Doom 3 ScreenshotJust about 10 years ago now, I was caught up in a routine where some friends and I would gather at Joe and Karl’s place to hang out. We’d do all sorts of things, but the ones that stand out in my memory were pretty high up on the geek scale: Watching endless hours of the Simpsons, taking turns playing X-wing on Joe’s computer, painting miniatures, and making up new rules and maps for Axis & Allies. In retrospect, the only thing that saved us from debating the merits of the latest in pocket-protector technology was that we also played a fair bit of pool and used chainsaws to cut up the forest behind their house to make trails for four-wheeler races.

We were geeks, but there was still hope.

Just before a few of us packed up and headed off to college, someone managed to get their hands on the shareware version of Doom. I can’t imagine that we downloaded it… in those days, 9600 baud was still a fantasy. No, it probably came on one of the first PC Gamer disks. Not a compact disc – the floppy kind.

Years before, back in middle school, I had played Castle Wolfenstein.

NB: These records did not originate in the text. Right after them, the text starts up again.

(** * The interaction controller of [frontend/app.js]

    A shallow embedding of the decision logic of the command-center
    front end: the gesture classifier [detectGesture], the emission gate
    [updateGestureUI], the landmark callback [onResults], the chat
    dispatcher [sendChatMessage] and the connect / microphone click
    handlers, together with the asynchronous suspension points ([await])
    at which other events of the single-threaded event loop interleave.

    Conventions.
    - JavaScript numbers that hold landmark coordinates are IEEE-754
      binary64 values: they are modelled by Rocq's primitive floats, whose
      [PrimFloat.ltb] is the JavaScript [<] (false on NaN).
    - [Date.now()] returns an integral number of milliseconds; timestamps
      are modelled in [Z], where the subtraction and the comparison of
      the source are exact.
    - JavaScript strings are sequences of UTF-16 code units.
    - Calls into the browser, MediaPipe and the LiveKit SDK are recorded
      as a trace of [Effect]s, in program order. *)

From Stdlib Require Import ZArith NArith List Bool String Ascii Floats Lia.
From stdpp Require Import base option list gmap.
Import ListNotations.

(* ===================================================================== *)
(** * JavaScript strings *)
(* ===================================================================== *)

(** A string is its sequence of UTF-16 code units. *)
Definition jsstring : Type := list N.

(** An ASCII literal of the source, as a JavaScript string. *)
Definition lit (s : string) : jsstring :=
  map N_of_ascii (list_ascii_of_string s).
Arguments lit s%_string.

(** ECMAScript WhiteSpace and LineTerminator code points, the characters
    [String.prototype.trim] strips.  All of them are in the Basic
    Multilingual Plane, so the test on code units is exact. *)
Definition isWhiteSpace (c : N) : bool :=
  existsb (N.eqb c)
    [0x09; 0x0A; 0x0B; 0x0C; 0x0D; 0x20; 0xA0; 0x1680;
     0x2028; 0x2029; 0x202F; 0x205F; 0x3000; 0xFEFF]%N
  || ((0x2000 <=? c)%N && (c <=? 0x200A)%N).

Fixpoint trimStart (s : jsstring) : jsstring :=
  match s with
  | c :: rest => if isWhiteSpace c then trimStart rest else s
  | [] => []
  end.

Definition trimEnd (s : jsstring) : jsstring :=
  reverse (trimStart (reverse s)).

(** [String.prototype.trim]. *)
Definition trim (s : jsstring) : jsstring := trimEnd (trimStart s).

(** A string made of white space only (the empty string included). *)
Definition blank (s : jsstring) : Prop := Forall (λ c, isWhiteSpace c = true) s.

(* ===================================================================== *)
(** * Gesture classifier *)
(* ===================================================================== *)

(** The four strings [detectGesture] can return. *)
Inductive Gesture : Type := NONE | Open_Palm | Closed_Fist | Thumb_Up.

Global Instance Gesture_eq_dec : EqDecision Gesture.
Proof. solve_decision. Defined.

(** The JavaScript string a gesture value is. *)
Definition gesture_text (g : Gesture) : jsstring :=
  match g with
  | NONE => lit "NONE"
  | Open_Palm => lit "Open_Palm"
  | Closed_Fist => lit "Closed_Fist"
  | Thumb_Up => lit "Thumb_Up"
  end.

(** One normalized landmark of MediaPipe Hands. *)
Module Landmark.
Record t : Type := mk { x : float; y : float }.
End Landmark.

(** [a < b] on JavaScript numbers. *)
Definition js_lt (a b : float) : bool := PrimFloat.ltb a b.

(** [detectGesture(landmarks)].  Indexing past the end of the array
    yields [undefined], and reading [.x] or [.y] of it throws a
    TypeError: that is the result [None].  All ten landmarks are read
    before the first branch is taken. *)
Definition detectGesture (landmarks : list Landmark.t) : option Gesture :=
  l4 ← landmarks !! 4; l3 ← landmarks !! 3;
  let thumbIsOpen := js_lt (Landmark.x l4) (Landmark.x l3) in
  l8 ← landmarks !! 8; l6 ← landmarks !! 6;
  let indexIsOpen := js_lt (Landmark.y l8) (Landmark.y l6) in
  l12 ← landmarks !! 12; l10 ← landmarks !! 10;
  let middleIsOpen := js_lt (Landmark.y l12) (Landmark.y l10) in
  l16 ← landmarks !! 16; l14 ← landmarks !! 14;
  let ringIsOpen := js_lt (Landmark.y l16) (Landmark.y l14) in
  l20 ← landmarks !! 20; l18 ← landmarks !! 18;
  let pinkyIsOpen := js_lt (Landmark.y l20) (Landmark.y l18) in
  if indexIsOpen && middleIsOpen && ringIsOpen && pinkyIsOpen then
    Some Open_Palm
  else if negb indexIsOpen && negb middleIsOpen
          && negb ringIsOpen && negb pinkyIsOpen then
    if js_lt (Landmark.y l4) (Landmark.y l3)
       && js_lt (Landmark.y l4) (Landmark.y l8)
    then Some Thumb_Up
    else Some Closed_Fist
  else Some NONE.

(** The y-coordinate of landmark [i], when the frame has one. *)
Definition y_at (landmarks : list Landmark.t) (i : nat) : option float :=
  Landmark.y <$> landmarks !! i.

(** The landmark indices whose y-coordinate the classifier compares. *)
Definition y_indices : list nat := [3; 4; 6; 8; 10; 12; 14; 16; 18; 20].

(** "Tip [tip] is strictly above joint [joint]" on a frame. *)
Definition above (landmarks : list Landmark.t) (tip joint : nat) : Prop :=
  ∃ a b, y_at landmarks tip = Some a ∧ y_at landmarks joint = Some b
         ∧ js_lt a b = true.

Definition not_above (landmarks : list Landmark.t) (tip joint : nat) : Prop :=
  ∃ a b, y_at landmarks tip = Some a ∧ y_at landmarks joint = Some b
         ∧ js_lt a b = false.

(* ===================================================================== *)
(** * The environment: DOM, transport and their effects *)
(* ===================================================================== *)

(** The second argument of [addLog]: 'system', 'user', 'agent', 'error'. *)
Inductive LogType : Type := LogSystem | LogUser | LogAgent | LogError.

(** The DOM elements the handlers write to. *)
Inductive Element : Type :=
  connectBtn | micBtn | connectionStatus | gestureResult | agentStatusText
| coreElement.

Inductive RoomEvent : Type := EvDataReceived | EvActiveSpeakersChanged.

(** [new LiveKitClient.Room] allocates a fresh object; a room is named by
    its allocation number. *)
Definition RoomId : Type := nat.

Definition API_URL : jsstring := lit "http://localhost:8000".
Definition LIVEKIT_URL : jsstring := lit "ws://localhost:7880".

(** What a handler does to the outside world.  [PublishData r data topic]
    is [r.localParticipant.publishData(new TextEncoder().encode(data),
    {reliable: true, topic})]: the one place where an outbound message is
    built and handed to the transport. *)
Inductive Effect : Type :=
| AddLog (text : jsstring) (type : LogType)
| SetInnerText (e : Element) (text : jsstring)
| SetStyle (e : Element) (property value : jsstring)
| ClassAdd (e : Element) (cls : jsstring)
| ClassRemove (e : Element) (cls : jsstring)
| ClassToggle (e : Element) (cls : jsstring) (force : bool)
| SetCanvasSize (width height : Z)
| CanvasDrawImage
| CanvasDrawHand (landmarks : list Landmark.t)
| CanvasRestore
| CameraStart
| Fetch (url : jsstring)
| ResponseJson
| NewRoom (r : RoomId)
| RoomConnect (r : RoomId) (url token : jsstring)
| RoomOn (r : RoomId) (ev : RoomEvent)
| SetMicrophoneEnabled (r : RoomId) (enabled : bool)
| PublishData (r : RoomId) (data topic : jsstring)
| RoomDisconnect (r : RoomId)
| ConsoleError (message : jsstring)
| Uncaught (message : jsstring).

(** The suspension points of the three [async] functions: what remains
    to run once the awaited promise settles. *)
Inductive Cont : Type :=
| K_fetch       (* connectToLiveKit, at [await fetch(...)] *)
| K_json        (* connectToLiveKit, at [await response.json()] *)
| K_connect     (* connectToLiveKit, at [await room.connect(...)] *)
| K_enableMic   (* connectToLiveKit, at [await ...setMicrophoneEnabled(true)] *)
| K_publish     (* sendChatMessage, at [await ...publishData(...)] *)
| K_setMic.     (* micBtn handler, at [await ...setMicrophoneEnabled(isMicOn)] *)

(** How an awaited promise settles. *)
Inductive Outcome : Type :=
| Response (ok : bool)        (* fetch: a response with this [ok] flag *)
| Json (token : jsstring)     (* response.json(): data with this [token] *)
| Fulfilled                   (* a promise whose value is not used *)
| Rejected (message : jsstring).

(* ===================================================================== *)
(** * Program state *)
(* ===================================================================== *)

(** The module-level [let] variables of app.js, the value of the chat
    text box, and the book-keeping of the event loop: the suspended
    async calls and the allocation counters. *)
Record State : Type := mkState {
  room : option RoomId;
  isConnected : bool;
  isMicOn : bool;
  lastGesture : Gesture;
  lastGestureTime : Z;
  chatInput_value : jsstring;
  pending : gmap nat Cont;
  nextTask : nat;
  nextRoom : nat
}.

Definition init : State :=
  mkState None false false NONE 0 [] ∅ 0 0.

Definition set_isConnected (v : bool) (s : State) : State :=
  mkState (room s) v (isMicOn s) (lastGesture s) (lastGestureTime s)
          (chatInput_value s) (pending s) (nextTask s) (nextRoom s).
Definition set_isMicOn (v : bool) (s : State) : State :=
  mkState (room s) (isConnected s) v (lastGesture s) (lastGestureTime s)
          (chatInput_value s) (pending s) (nextTask s) (nextRoom s).
Definition set_lastGesture (v : Gesture) (s : State) : State :=
  mkState (room s) (isConnected s) (isMicOn s) v (lastGestureTime s)
          (chatInput_value s) (pending s) (nextTask s) (nextRoom s).
Definition set_lastGestureTime (v : Z) (s : State) : State :=
  mkState (room s) (isConnected s) (isMicOn s) (lastGesture s) v
          (chatInput_value s) (pending s) (nextTask s) (nextRoom s).
Definition set_chatInput_value (v : jsstring) (s : State) : State :=
  mkState (room s) (isConnected s) (isMicOn s) (lastGesture s)
          (lastGestureTime s) v (pending s) (nextTask s) (nextRoom s).
Definition set_pending (v : gmap nat Cont) (s : State) : State :=
  mkState (room s) (isConnected s) (isMicOn s) (lastGesture s)
          (lastGestureTime s) (chatInput_value s) v (nextTask s) (nextRoom s).

(** [new LiveKitClient.Room(...)] assigned to [room]. *)
Definition new_room (s : State) : State :=
  mkState (Some (nextRoom s)) (isConnected s) (isMicOn s) (lastGesture s)
          (lastGestureTime s) (chatInput_value s) (pending s) (nextTask s)
          (S (nextRoom s)).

In fact, I beat that game on my Apple IIc. I don’t remember much – PC-speaker-garbled German shouts, an overhead view of a white-on-black maze, and a race against the clock to escape the castle after planting a bomb next to Hitler. If I remember that much of it even now, it must have been a good game.

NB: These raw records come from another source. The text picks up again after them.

(** * QuSpin: the [_constructors] build helper and the spinful-fermion example

    A shallow embedding of

    - [quspin/basis/basis_1d/_constructors/setup.py]: the functions
      [cython_files] and [configuration] and the [__main__] block;
    - [sphinx/doc_examples/spinful_fermion_basis_general-adv-example.py]:
      the index arithmetic that builds the symmetry generators [T_x], [T_y],
      [S] and the site-coupling lists.

    The build helper talks to its surroundings (the interpreter's import
    system, the file system, Cython, numpy.distutils).  Those surroundings are
    a record [Env]; the script's own control flow is written in a small
    writer-and-exception monad whose log is the sequence of library calls the
    script makes.  numpy is a hard requirement of the script (its imports are
    not guarded), so an [Env] describes an installation in which numpy is
    present; Cython is optional, exactly as the source treats it.

    The example script computes with numpy [int64] arrays: they are lists of
    [Z] and every element-wise operation writes its wrap-around out. *)

From Stdlib Require Import ZArith String Ascii List Lia Permutation FinFun.
From Stdlib Require Import Floats.SpecFloat.
From stdpp Require Import base tactics option list.

Import ListNotations.
Local Open Scope string_scope.

(* ===================================================================== *)
(** ** [os.path] on a POSIX system *)
(* ===================================================================== *)

Module OsPath.

Definition sep : ascii := "/"%char.

Definition is_sep (c : ascii) : bool := Ascii.eqb c sep.

Definition startswith_sep (p : string) : bool :=
  match p with
  | String c _ => is_sep c
  | EmptyString => false
  end.

Fixpoint endswith_sep (p : string) : bool :=
  match p with
  | EmptyString => false
  | String c EmptyString => is_sep c
  | String _ q => endswith_sep q
  end.

Definition is_empty (p : string) : bool :=
  match p with EmptyString => true | _ => false end.

(** [posixpath.join(a, b)] with one component [b]:
<<
    if b.startswith(sep):              path = b
    elif not path or path.endswith(sep): path += b
    else:                              path += sep + b
>> *)
Definition join (a b : string) : string :=
  if startswith_sep b then b
  else if is_empty a || endswith_sep a then a ++ b
  else a ++ String sep b.

Fixpoint drop_while {A} (f : A -> bool) (l : list A) : list A :=
  match l with
  | [] => []
  | c :: l' => if f c then drop_while f l' else l
  end.

(** [posixpath.dirname(p)]:
<<
    i = p.rfind(sep) + 1
    head = p[:i]
    if head and head != sep*len(head): head = head.rstrip(sep)
    return head
>>
    computed on the reversed character list: [p[:i]] is what is left when
    the characters after the last separator are dropped. *)
Definition dirname (p : string) : string :=
  let rhead := drop_while (fun c => negb (is_sep c))
                          (rev (list_ascii_of_string p)) in
  let rhead' :=
    if forallb is_sep rhead then rhead else drop_while is_sep rhead in
  string_of_list_ascii (rev rhead').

During my first year of college, Wolfenstein 3D came out. I played through the shareware version of that, too, but didn’t find it that remarkable. Yes, it pushed the technological envelope, but it never fully captured my imagination. Perhaps that was because the graphics engine made me motion sick. Still, it couldn’t have been all bad since I played through physical illness just to complete the game. That’s gotta count for something.